JAKARTA – PT Pertamina (Persero) memproyeksikan potential loss atau berpotensi kehilangan pendapatan hingga Rp 3,9 triliun pada dua bulan pertama 2018 seiring penugasan penyaluran Bahan Bakar Minyak (BBM) jenis Premium dan Solar. Pertamina nantinya harus menanggung selisih harga jual yang dibawah harga keekonomian akibat tidak adanya penyesuaian harga jual ditengah kenaikan harga minyak dunia.
Muchamad Iskandar, Pelaksana Tugas Direktur Pemasaran Retail Pertamina, mengatakan jika dihitung total potensi tambahan biaya hingga Februari 2018 secara formula potensial loss dari penugasan Premium dan Solar yang tidak termasuk Jawa mencapai Rp3,49 triliun.
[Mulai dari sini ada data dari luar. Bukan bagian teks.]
(** * Torchbox site: page models and template tags

    A shallow embedding of [torchbox/models.py] and
    [torchbox/templatetags/torchbox_tags.py].

    Python integers are [Z]; text is [string]; [None] is [None] of an
    [option]; a queryset is the [list] of rows it evaluates to; the two
    paginator exceptions are an error type threaded through [result]. *)

From Stdlib Require Import ZArith List String Ascii Bool Lia.
From Stdlib Require Import DecimalString Sorted Permutation.
Import ListNotations.

Local Open Scope string_scope.
Local Open Scope Z_scope.

(** ** Python built-ins used by the code *)

(** [str(n)] for an integer. *)
Definition str (n : Z) : string := NilZero.string_of_int (Z.to_int n).

(** [sep.join(parts)]. *)
Definition join (sep : string) (parts : list string) : string :=
  String.concat sep parts.

(** ** torchbox_tags.time_display *)

(** The two attributes of [datetime.time] that the filter reads. *)
Record time := mk_time { hour : Z; minute : Z }.

Definition time_display (t : time) : string :=
  let hour0 := hour t in
  let minute := minute t in
  (* Convert to 12 hour format *)
  let '(pm, hour1) :=
    if hour0 >=? 12 then (true, hour0 - 12) else (false, hour0) in
  let hour2 := if hour1 =? 0 then 12 else hour1 in
  (* Hour string *)
  let hour_string := str hour2 in
  (* Minute string *)
  let minute_string :=
    if negb (minute =? 0) then "." ++ str minute else "" in
  (* PM string *)
  let pm_string := if pm then "pm" else "am" in
  join "" [hour_string; minute_string; pm_string].

(** The formatter as section 4.5 of the specification words it: the hour on
    the 12-hour clock (0 and 12 shown as 12), then "." and the minutes
    unless they are zero, then the "am"/"pm" suffix. *)
Definition hour12 (h : Z) : Z := if h mod 12 =? 0 then 12 else h mod 12.

Definition time_display_spec (t : time) : string :=
  str (hour12 (hour t))
  ++ (if minute t =? 0 then "" else "." ++ str (minute t))
  ++ (if hour t <? 12 then "am" else "pm").

(** The first character of a text, if any. *)
Definition first_char (s : string) : option ascii :=
  match s with
  | EmptyString => None
  | String c _ => Some c
  end.

(** ** models.LinkFields *)

(** A row of [wagtailcore.Page] as a link target: only [url] is read. *)
Record LinkedPage := { lp_url : option string }.

(** A row of [wagtaildocs.Document]: only [url] is read. *)
Record Document := { doc_url : option string }.

Record LinkFields := {
  link_external : string;
  link_page : option LinkedPage;
  link_document : option Document
}.

(** The [link] property.  A model instance is truthy, so each test is a test
    for [None]; the value is whatever the chosen attribute holds. *)
Definition link (self : LinkFields) : option string :=
  match link_page self with
  | Some p => lp_url p
  | None =>
      match link_document self with
      | Some d => doc_url d
      | None => Some (link_external self)
      end
  end.

(** ** More Python built-ins: [int(text)] and truthiness *)

(** A value as [request.GET.get] hands it out, or as the code writes it. *)
Inductive pyval :=
| PyNone
| PyStr (s : string)
| PyInt (n : Z).

(** White space for [int] on the unicode text of a query string: the blank,
    codes 9 to 13 and codes 28 to 31. *)
Definition is_space (c : ascii) : bool :=
  let n := nat_of_ascii c in
  (n =? 32)%nat || ((9 <=? n)%nat && (n <=? 13)%nat)
  || ((28 <=? n)%nat && (n <=? 31)%nat).

Fixpoint lstrip (s : string) : string :=
  match s with
  | String c r => if is_space c then lstrip r else s
  | EmptyString => EmptyString
  end.

Fixpoint string_rev (s : string) : string :=
  match s with
  | EmptyString => EmptyString
  | String c r => string_rev r ++ String c EmptyString
  end.

Definition strip (s : string) : string :=
  string_rev (lstrip (string_rev (lstrip s))).

Definition digit_value (c : ascii) : option Z :=
  let n := nat_of_ascii c in
  if ((48 <=? n)%nat && (n <=? 57)%nat)%bool
  then Some (Z.of_nat (n - 48)) else None.

(** Value of a run of decimal digits read after [acc]; [None] as soon as a
    character is not a digit. *)
Fixpoint digits_from (acc : Z) (s : string) : option Z :=
  match s with
  | EmptyString => Some acc
  | String c r =>
      match digit_value c with
      | Some d => digits_from (10 * acc + d) r
      | None => None
      end
  end.

Definition digits (s : string) : option Z :=
  match s with
  | EmptyString => None
  | _ => digits_from 0 s
  end.

(** [int(text)] in base ten, for text of ASCII characters: surrounding
    white space is dropped, one sign is allowed, then at least one digit and
    only digits.  [None] stands for [ValueError]. *)
Definition int_of_string (s : string) : option Z :=
  match strip s with
  | String "-"%char r => option_map Z.opp (digits r)
  | String "+"%char r => digits r
  | t => digits t
  end.

(** [int(v)]; [None] stands for [TypeError] or [ValueError]. *)
Definition int (v : pyval) : option Z :=
  match v with
  | PyNone => None
  | PyStr s => int_of_string s
  | PyInt n => Some n
  end.

(** Truth value of [v] in [if v:]. *)
Definition truthy (v : pyval) : bool :=
  match v with
  | PyNone => false
  | PyStr s => negb (s =? "")%string
  | PyInt n => negb (n =? 0)
  end.

(** ** django.core.paginator

    The library the four [serve] methods paginate with.  The model follows
    its [Paginator] class: [validate_number] turns a failing [int(number)]
    into [PageNotAnInteger] and raises [EmptyPage] for a number below 1 or,
    unless it is 1 on an allowed empty first page, above [num_pages];
    [page] cuts [object_list[bottom:top]]. *)

Inductive exn := PageNotAnInteger | EmptyPage.

Inductive result (A : Type) :=
| Return (a : A)
| Raise (e : exn).
Arguments Return {A} a.
Arguments Raise {A} e.

(** [l[bottom:top]] for [0 <= bottom]. *)
Definition slice {A : Type} (l : list A) (bottom top : Z) : list A :=
  firstn (Z.to_nat (top - bottom)) (skipn (Z.to_nat bottom) l).

Module paginator.
Section Paginator.
Context {A : Type}.

Record Paginator := {
  object_list : list A;
  per_page : Z;
  orphans : Z;
  allow_empty_first_page : bool
}.

(** [Paginator(object_list, per_page)] with the defaults of the other two
    arguments. *)
Definition init (l : list A) (n : Z) : Paginator :=
  {| object_list := l; per_page := n; orphans := 0;
     allow_empty_first_page := true |}.

Record Page := {
  page_object_list : list A;
  number : Z;
  of_paginator : Paginator
}.

Definition count (p : Paginator) : Z := Z.of_nat (List.length (object_list p)).

(** [int(ceil(hits / float(per_page)))], as an integer ceiling. *)
Definition num_pages (p : Paginator) : Z :=
  if (count p =? 0) && negb (allow_empty_first_page p) then 0
  else
    let hits := Z.max 1 (count p - orphans p) in
    (hits + per_page p - 1) / per_page p.

Definition validate_number (p : Paginator) (number : pyval) : result Z :=
  match int number with
  | None => Raise PageNotAnInteger
  | Some n =>
      if n <? 1 then Raise EmptyPage
      else if n >? num_pages p then
        if (n =? 1) && allow_empty_first_page p then Return n
        else Raise EmptyPage
      else Return n
  end.

Definition page (p : Paginator) (number : pyval) : result Page :=
  match validate_number p number with
  | Raise e => Raise e
  | Return n =>
      let bottom := (n - 1) * per_page p in
      let top := bottom + per_page p in
      let top := if top + orphans p >=? count p then count p else top in
      Return {| page_object_list := slice (object_list p) bottom top;
                number := n;
                of_paginator := p |}
  end.
End Paginator.
Arguments Paginator A : clear implicits.
Arguments Page A : clear implicits.
End paginator.

(** ** The request *)

(** [request.GET]: the query string as its (key, value) pairs in order. *)
Definition QueryDict := list (string * string).

Record HttpRequest := { GET : QueryDict }.

(** [QueryDict.get(key)]: the last value given for [key], [None] without
    one. *)
Fixpoint get (q : QueryDict) (key : string) : pyval :=
  match q with
  | [] => PyNone
  | (k, v) :: rest =>
      match get rest key with
      | PyNone => if (k =? key)%string then PyStr v else PyNone
      | found => found
      end
  end.

(** The query string with every [key] entry taken out. *)
Definition without (key : string) (q : QueryDict) : QueryDict :=
  filter (fun kv => negb (fst kv =? key)%string) q.

(** ** Querysets *)

(** [order_by]: a stable insertion sort for the order [leb]; rows that
    compare equal keep the order they came in. *)
Section OrderBy.
Context {A : Type} (leb : A -> A -> bool).

Fixpoint insert_row (x : A) (l : list A) : list A :=
  match l with
  | [] => [x]
  | y :: r => if leb x y then x :: l else y :: insert_row x r
  end.

Definition order_by (l : list A) : list A := fold_right insert_row [] l.
End OrderBy.

(** [queryset.first()]. *)
Definition first {A : Type} (l : list A) : option A :=
  match l with
  | [] => None
  | x :: _ => Some x
  end.

(** [if queryset:], true when it has a row. *)
Definition nonempty {A : Type} (l : list A) : bool :=
  match l with
  | [] => false
  | _ :: _ => true
  end.

(** ** The page tree *)

(** What [page.specific] is an instance of, with the fields of the subclass
    that the code reads ([BlogPage.date] as a day number, [BlogPage.tags] as
    the tag names). *)
Inductive Specific :=
| plainpage
| homepage
| standardpage
| blogindexpage
| blogpage (date : Z) (tags : list string)
| jobpage
| jobindexpage
| workpage
| workindexpage
| personpage
| personindexpage.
“Kalau ditambah Premium penugasan Jamali itu Rp3,9 triliun. Estimasi sampai Desember kami prediksi tidak ada penurunan harga crude tinggal dikali enam saja. Pada saat nanti lebaran biasanya permintaan naik juga dari rata-rata bulan biasa,” kata Iskandar dalam rapat kerja Pertamina dengan Komisi VII DPR di Jakarta, Senin (19/3).
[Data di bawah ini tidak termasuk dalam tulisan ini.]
(** * proxy/PUT.go: the PUT handler of the gateway

    A shallow embedding of [PUT], [invalidPUT], [unsuccessfulPUT], [jsonPUT],
    [xmlPUT] and [rawPUT].  The handler talks to three things that are not
    part of the file: the [http.ResponseWriter] it is handed, the Go
    libraries it calls ([encoding/json], [encoding/xml], [net/http]'s client)
    and four names of package [proxy] declared in other files
    ([requestPreprocessing], [invalidPOST], [notifyClientOfRequestError] and
    the constants).  The response writer is modelled as state, following
    net/http's rules for the status line; the libraries and the package's
    other names are the fields of an environment [Env].  A handler that
    dereferences a nil pointer panics: the trace records it and the handler
    does nothing more. *)

From stdpp Require Import gmap strings list fin_maps pretty.
From Stdlib Require Import ZArith Lia.
From Stdlib Require Strings.Byte.

Open Scope Z_scope.
Open Scope string_scope.
Open Scope list_scope.

Set Warnings "-register-all".

(** ** Data *)

(** [[]byte]. *)
Abbreviation bytes := (list Byte.byte).

#[global] Instance byte_eq_decision : EqDecision Byte.byte :=
  Strings.Byte.byte_eq_dec.

(** An [error] value, carried by its message ([err.Error()]). *)
Abbreviation error := string.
Jika harga minyak dunia secara rata-rata tetap seperti sekarang, maka secara total Pertamina berpotensi kehilangan pendapatan sebesar Rp24,4 triliun sepanjang 2018.
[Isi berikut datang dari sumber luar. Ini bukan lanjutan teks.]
(** ** The generation lock: try_lock and unlock *)

(** C2.  A single call to [try_lock], for every state of the lock word: if
    the word is locked and not replaced the call returns [false], reports
    [replaced = false] and leaves the word as it is; if the word is replaced
    the call returns [false], reports [replaced = true] and leaves the word
    as it is; otherwise the call returns [true], and the word it leaves is
    the one a single compare-and-swap against the observed word installs:
    locked, not replaced, with the same generation number. *)
Theorem try_lock_single_call (c : Z) :
  uint64 c ->
  let g := AtomicGenLock.load c in
  (GenLock.locked g = true -> GenLock.replaced g = false ->
   AtomicGenLock.try_lock c = (false, false, c)) /\
  (GenLock.replaced g = true ->
   AtomicGenLock.try_lock c = (false, true, c)) /\
  (GenLock.locked g = false -> GenLock.replaced g = false ->
   exists desired : Z,
     AtomicGenLock.try_lock c = (true, false, desired) /\
     AtomicGenLock.compare_exchange_strong c c desired = (true, desired, c) /\
     AtomicGenLock.load desired
     = GenLock.mk (GenLock.gen_number g) true false).
Proof.
  intros H g. subst g. unfold AtomicGenLock.load.
  rewrite (try_lock_spec c H). repeat split.
  - intros Hl Hr. rewrite Hl, Hr. reflexivity.
  - intros Hr. rewrite Hr, orb_true_r. reflexivity.
  - intros Hl Hr. exists (c + 2 ^ 62). rewrite Hl, Hr. cbn [orb].
    split; [reflexivity|]. split.
    + unfold AtomicGenLock.compare_exchange_strong. rewrite Z.eqb_refl.
      reflexivity.
    + apply (of_control_locked c H Hl Hr).
Qed.

Lemma try_lock_single_call_witness :
  uint64 7 /\
  exists desired : Z,
    AtomicGenLock.try_lock 7 = (true, false, desired) /\
    AtomicGenLock.compare_exchange_strong 7 7 desired = (true, desired, 7) /\
    AtomicGenLock.load desired = GenLock.mk 7 true false.
Proof.
  assert (H : uint64 7) by (unfold uint64; lia).
  split; [exact H|].
  apply (try_lock_single_call 7 H); reflexivity.
Defined.

(** The word [unlock] leaves when called on a locked word. *)
Lemma unlock_locked (c : Z) (b : bool) :
  uint64 c ->
  GenLock.locked (AtomicGenLock.load c) = true ->
  AtomicGenLock.load (AtomicGenLock.unlock b c)
  = let g := AtomicGenLock.load c in
    GenLock.mk ((GenLock.gen_number g + 1) mod 2 ^ 62)
               (GenLock.gen_number g + 1 =? 2 ^ 62)
               (if b then GenLock.replaced g else negb (GenLock.replaced g)).
Proof.
  unfold AtomicGenLock.load. intros H Hl.
  destruct (word_fields c H) as (g & l & r & Hg & Hc & Hf).
  rewrite Hf in *. cbn [GenLock.locked GenLock.replaced GenLock.gen_number] in *.
  subst l. rewrite Hc. destruct b.
  - rewrite unlock_true_fields by exact Hg. apply of_control_succ; exact Hg.
  - rewrite unlock_false_fields by exact Hg.
    replace (if r then 0 else 2 ^ 63) with (if negb r then 2 ^ 63 else 0)
      by (destruct r; reflexivity).
    apply of_control_succ; exact Hg.
Qed.

(** C1.  On every locked, unreplaced word whose generation number is below
    the largest one, [unlock] clears the locked bit and adds one to the
    generation number, and it leaves the replaced bit set exactly when its
    argument is [false]: the two effects are attached to the opposite
    argument values. *)
Theorem unlock_effects_swapped (c : Z) (b : bool) :
  uint64 c ->
  GenLock.locked (AtomicGenLock.load c) = true ->
  GenLock.replaced (AtomicGenLock.load c) = false ->
  GenLock.gen_number (AtomicGenLock.load c) < 2 ^ 62 - 1 ->
  AtomicGenLock.load (AtomicGenLock.unlock b c)
  = GenLock.mk (GenLock.gen_number (AtomicGenLock.load c) + 1) false (negb b).
Proof.
  intros H Hl Hr Hg. rewrite (unlock_locked c b H Hl). cbv zeta.
  rewrite Hr. pose proof (gen_number_range c) as Hrange.
  unfold AtomicGenLock.load in *.
  rewrite Z.mod_small by lia.
  replace (_ =? _) with false by (symmetry; apply Z.eqb_neq; lia).
  destruct b; reflexivity.
Qed.

Lemma unlock_effects_swapped_witness :
  AtomicGenLock.load (AtomicGenLock.unlock false (2 ^ 62))
  = GenLock.mk 1 false true
  /\ AtomicGenLock.load (AtomicGenLock.unlock true (2 ^ 62))
     = GenLock.mk 1 false false.
Proof.
  assert (H : uint64 (2 ^ 62)) by (unfold uint64; lia).
  split.
  - apply (unlock_effects_swapped (2 ^ 62) false H); reflexivity.
  - apply (unlock_effects_swapped (2 ^ 62) true H); reflexivity.
Defined.

(** C8.  On every locked word, [unlock] with either argument adds exactly
    one to the generation number modulo [2^62], the width of the field; below
    the largest generation number the result is the successor, so the number
    grows by one. *)
Theorem unlock_increments_generation (c : Z) (b : bool) :
  uint64 c ->
  GenLock.locked (AtomicGenLock.load c) = true ->
  GenLock.gen_number (AtomicGenLock.load (AtomicGenLock.unlock b c))
  = (GenLock.gen_number (AtomicGenLock.load c) + 1) mod 2 ^ 62
  /\ (GenLock.gen_number (AtomicGenLock.load c) < 2 ^ 62 - 1 ->
      GenLock.gen_number (AtomicGenLock.load (AtomicGenLock.unlock b c))
      = GenLock.gen_number (AtomicGenLock.load c) + 1).
Proof.
  intros H Hl. rewrite (unlock_locked c b H Hl). cbv zeta.
  cbn [GenLock.gen_number]. split; [reflexivity|].
  intros Hg. pose proof (gen_number_range c) as Hrange.
  unfold AtomicGenLock.load in *. apply Z.mod_small. lia.
Qed.

Lemma unlock_increments_generation_witness :
  GenLock.gen_number
    (AtomicGenLock.load (AtomicGenLock.unlock true (2 ^ 62 + 41)))
  = 42 mod 2 ^ 62
  /\ GenLock.gen_number
       (AtomicGenLock.load (AtomicGenLock.unlock false (2 ^ 62 + 41)))
     = 42 mod 2 ^ 62.
Proof.
  assert (H : uint64 (2 ^ 62 + 41)) by (unfold uint64; lia).
  split.
  - exact (proj1 (unlock_increments_generation (2 ^ 62 + 41) true H
                                              eq_refl)).
  - exact (proj1 (unlock_increments_generation (2 ^ 62 + 41) false H
                                              eq_refl)).
Defined.

(** ** PutAtomic and GetAtomic *)

Ltac run_monad :=
  cbv [bind ret get_value put_value emit store_length memcpy_to_buffer
       gen_lock_unlock gen_lock_load];
  cbn [value log fst snd app
       Value.gen_lock_ Value.size_ Value.length_ Value.buffer
       Value.set_gen_lock Value.set_length Value.set_buffer].

(** [PutAtomic] on a slot nobody holds: the first attempt acquires it, and
    the size test selects one of the two exits. *)
Lemma PutAtomic_free (ctx : UpsertContext.t) (fuel : nat) (v : Value.t) :
  uint64 (Value.gen_lock_ v) ->
  Value.is_locked v = false -> Value.is_replaced v = false ->
  run (UpsertContext.PutAtomic ctx (S fuel)) v
  = if Value.size_ v <? wrap64 (Value.sizeof + UpsertContext.length_ ctx)
    then Some (false,
               {| value :=
                    Value.set_gen_lock
                      v (AtomicGenLock.unlock true
                           (Value.gen_lock_ v + 2 ^ 62));
                  log := [ev_try_lock true false; ev_unlock true] |})
    else Some (true,
               {| value :=
                    {| Value.gen_lock_ :=
                         AtomicGenLock.unlock false
                           (Value.gen_lock_ v + 2 ^ 62);
                       Value.size_ := Value.size_ v;
                       Value.length_ := UpsertContext.length_ ctx;
                       Value.buffer :=
                         memcpy (Value.buffer v) (UpsertContext.input_ ctx)
                                (UpsertContext.length_ ctx) |};
                  log := [ev_try_lock true false;
                          ev_store_length (UpsertContext.length_ ctx);
                          ev_memcpy (UpsertContext.length_ ctx);
                          ev_unlock false] |}).
Proof.
  intros H Hl Hr. unfold run, UpsertContext.PutAtomic.
  unfold bind at 1. rewrite (acquire_free fuel v [] H Hl Hr).
  run_monad.
  destruct (Value.size_ v <? _); reflexivity.
Qed.

(** [PutAtomic] on a retired slot gives up at its first attempt and leaves
    the slot as it is. *)
Lemma PutAtomic_replaced (ctx : UpsertContext.t) (fuel : nat) (v : Value.t) :
  uint64 (Value.gen_lock_ v) ->
  Value.is_replaced v = true ->
  run (UpsertContext.PutAtomic ctx (S fuel)) v
  = Some (false, {| value := v; log := [ev_try_lock false true] |}).
Proof.
  intros H Hr. unfold run, UpsertContext.PutAtomic.
  unfold bind at 1. rewrite (acquire_replaced fuel v [] H Hr). reflexivity.
Qed.

(** [GetAtomic] with nobody else at work returns after one round with what
    [Get] returns, and changes nothing. *)
Lemma GetAtomic_alone (fuel : nat) (w : world) :
  ReadContext.GetAtomic (S fuel) w
  = Some (ReadContext.deliver (value w) value_buffer
                              (Value.length_ (value w)), w).
Proof.
  unfold ReadContext.GetAtomic. cbn [ReadContext.GetAtomic_loop].
  run_monad. rewrite Z.eqb_refl. reflexivity.
Qed.

Lemma firstn_memcpy (dst src : list byte) :
  firstn (Z.to_nat (Z.of_nat (List.length src)))
         (memcpy dst src (Z.of_nat (List.length src)))
  = src.
Proof.
  unfold memcpy. rewrite Nat2Z.id. rewrite firstn_all.
  rewrite firstn_app, firstn_all, Nat.sub_diag. cbn [firstn].
  apply app_nil_r.
Qed.

Lemma length_memcpy (dst src : list byte) (n : Z) :
  (Z.to_nat n <= List.length src)%nat ->
  (Z.to_nat n <= List.length dst)%nat ->
  List.length (memcpy dst src n) = List.length dst.
Proof.
  intros Hs Hd. unfold memcpy.
  rewrite length_app, firstn_length_le, length_skipn by exact Hs. lia.
Qed.

(** C4.  For every unlocked, unreplaced slot and every payload no longer
    than the capacity of the slot, [PutAtomic] of the payload returns [true],
    and [GetAtomic] run next, with no writer at work, hands its callback
    exactly the bytes and the length written. *)
Theorem PutAtomic_GetAtomic_roundtrip
        (v : Value.t) (key : Z) (payload : list byte) (fuel fuel' : nat) :
  Value.well_formed v ->
  Value.is_locked v = false -> Value.is_replaced v = false ->
  Z.of_nat (List.length payload) <= Value.capacity v ->
  exists w : world,
    run (UpsertContext.PutAtomic
           (UpsertContext.mk key payload (Z.of_nat (List.length payload)))
           (S fuel)) v
    = Some (true, w)
    /\ ReadContext.GetAtomic (S fuel') w
       = Some (mk_read payload (Z.of_nat (List.length payload)) Ok, w).
Proof.
  intros (Hc & Hs & Hlen) Hl Hr Hcap.
  rewrite (PutAtomic_free _ fuel v Hc Hl Hr).
  cbn [UpsertContext.length_ UpsertContext.input_].
  unfold uint64, Value.capacity, Value.sizeof in *.
  replace (Value.size_ v <? wrap64 (24 + Z.of_nat (List.length payload)))
    with false.
  2:{ symmetry. apply Z.ltb_ge. unfold wrap64. rewrite Z.mod_small; lia. }
  eexists. split; [reflexivity|].
  rewrite GetAtomic_alone. cbn [value Value.length_ Value.buffer].
  unfold ReadContext.deliver. cbn [Value.buffer].
  rewrite firstn_memcpy. reflexivity.
Qed.

Lemma PutAtomic_GetAtomic_roundtrip_witness :
  exists w : world,
    run (UpsertContext.PutAtomic
           (UpsertContext.mk 1 Scenario.hello
                             (Z.of_nat (List.length Scenario.hello))) 1)
        Scenario.slot16
    = Some (true, w)
    /\ ReadContext.GetAtomic 1 w
       = Some (mk_read Scenario.hello
                       (Z.of_nat (List.length Scenario.hello)) Ok, w).
Proof.
  apply (PutAtomic_GetAtomic_roundtrip Scenario.slot16 1 Scenario.hello 0 0).
  - by_evaluation.
  - reflexivity.
  - reflexivity.
  - by_evaluation.
Defined.

(** C5.  For every unlocked, unreplaced slot and every payload longer than
    the capacity of the slot (a payload that leaves room for a header in the
    64-bit address space), [PutAtomic] returns [false], it performs no store
    into the slot between acquiring and releasing the lock, the length field
    and the buffer are what they were before the call, and a read that
    follows gives the pair the slot held before the call. *)
Theorem PutAtomic_over_capacity
        (v : Value.t) (key : Z) (payload : list byte) (fuel fuel' : nat) :
  Value.well_formed v ->
  Value.is_locked v = false -> Value.is_replaced v = false ->
  Value.capacity v < Z.of_nat (List.length payload) ->
  addressable Value.sizeof payload ->
  exists w : world,
    run (UpsertContext.PutAtomic
           (UpsertContext.mk key payload (Z.of_nat (List.length payload)))
           (S fuel)) v
    = Some (false, w)
    /\ log w = [ev_try_lock true false; ev_unlock true]
    /\ Value.length_ (value w) = Value.length_ v
    /\ Value.buffer (value w) = Value.buffer v
    /\ Value.size_ (value w) = Value.size_ v
    /\ ReadContext.GetAtomic (S fuel') w
       = Some (ReadContext.deliver v value_buffer (Value.length_ v), w).
Proof.
  intros (Hc & Hs & Hlen) Hl Hr Hcap Hfit.
  rewrite (PutAtomic_free _ fuel v Hc Hl Hr).
  cbn [UpsertContext.length_ UpsertContext.input_].
  unfold addressable, uint64, Value.capacity, Value.sizeof in *.
  replace (Value.size_ v <? wrap64 (24 + Z.of_nat (List.length payload)))
    with true.
  2:{ symmetry. apply Z.ltb_lt. unfold wrap64. rewrite Z.mod_small; lia. }
  eexists. split; [reflexivity|]. rewrite GetAtomic_alone. repeat split.
Qed.

Lemma PutAtomic_over_capacity_witness :
  exists w : world,
    run (UpsertContext.PutAtomic
           (UpsertContext.mk 1 Scenario.too_long
                             (Z.of_nat (List.length Scenario.too_long))) 1)
        Scenario.slot16
    = Some (false, w)
    /\ log w = [ev_try_lock true false; ev_unlock true]
    /\ Value.length_ (value w) = Value.length_ Scenario.slot16
    /\ Value.buffer (value w) = Value.buffer Scenario.slot16
    /\ Value.size_ (value w) = Value.size_ Scenario.slot16
    /\ ReadContext.GetAtomic 1 w
       = Some (ReadContext.deliver Scenario.slot16 value_buffer
                                   (Value.length_ Scenario.slot16), w).
Proof.
  apply (PutAtomic_over_capacity Scenario.slot16 1 Scenario.too_long 0 0).
  - by_evaluation.
  - reflexivity.
  - reflexivity.
  - by_evaluation.
  - by_evaluation.
Defined.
Pertamina dalam kajiannya mengungkapkan jika formula harga dasar dijalankan maka harga BBM jenis premium penugasan adalah 103,92% HIP bensin RON 88 + Rp 830 per liter + 2% harga dasar maka harga dari April hingga Juni 2018 seharusnya dipatok sebesar Rp 8.600 per liter. “Sedangkan kenyatannya kan masih di Rp6.450 per liter selisih 2.150 per liter,” ungkap Iskandar.
Untuk BBM jenis tertentu, Solar formula harganya adalah 102,38% HIP minyak solar + Rp 900 per liter maka seharusnya harga solar Rp8.350 per liter.
“Tapi sampai sekarang masih Rp 5.150 per liter ini sudah termasuk pengurangan subsidi Rp 500, jadi selisih Rp3.200 per liter,” kata Muchamad.
Pemerintah sudah akan mengajukan penambahan subsidi BBM jenis Solar ke DPR sebesar Rp500, sehingga jika disetujui total subsidi menjadi sebesar Rp 1.000 per liter.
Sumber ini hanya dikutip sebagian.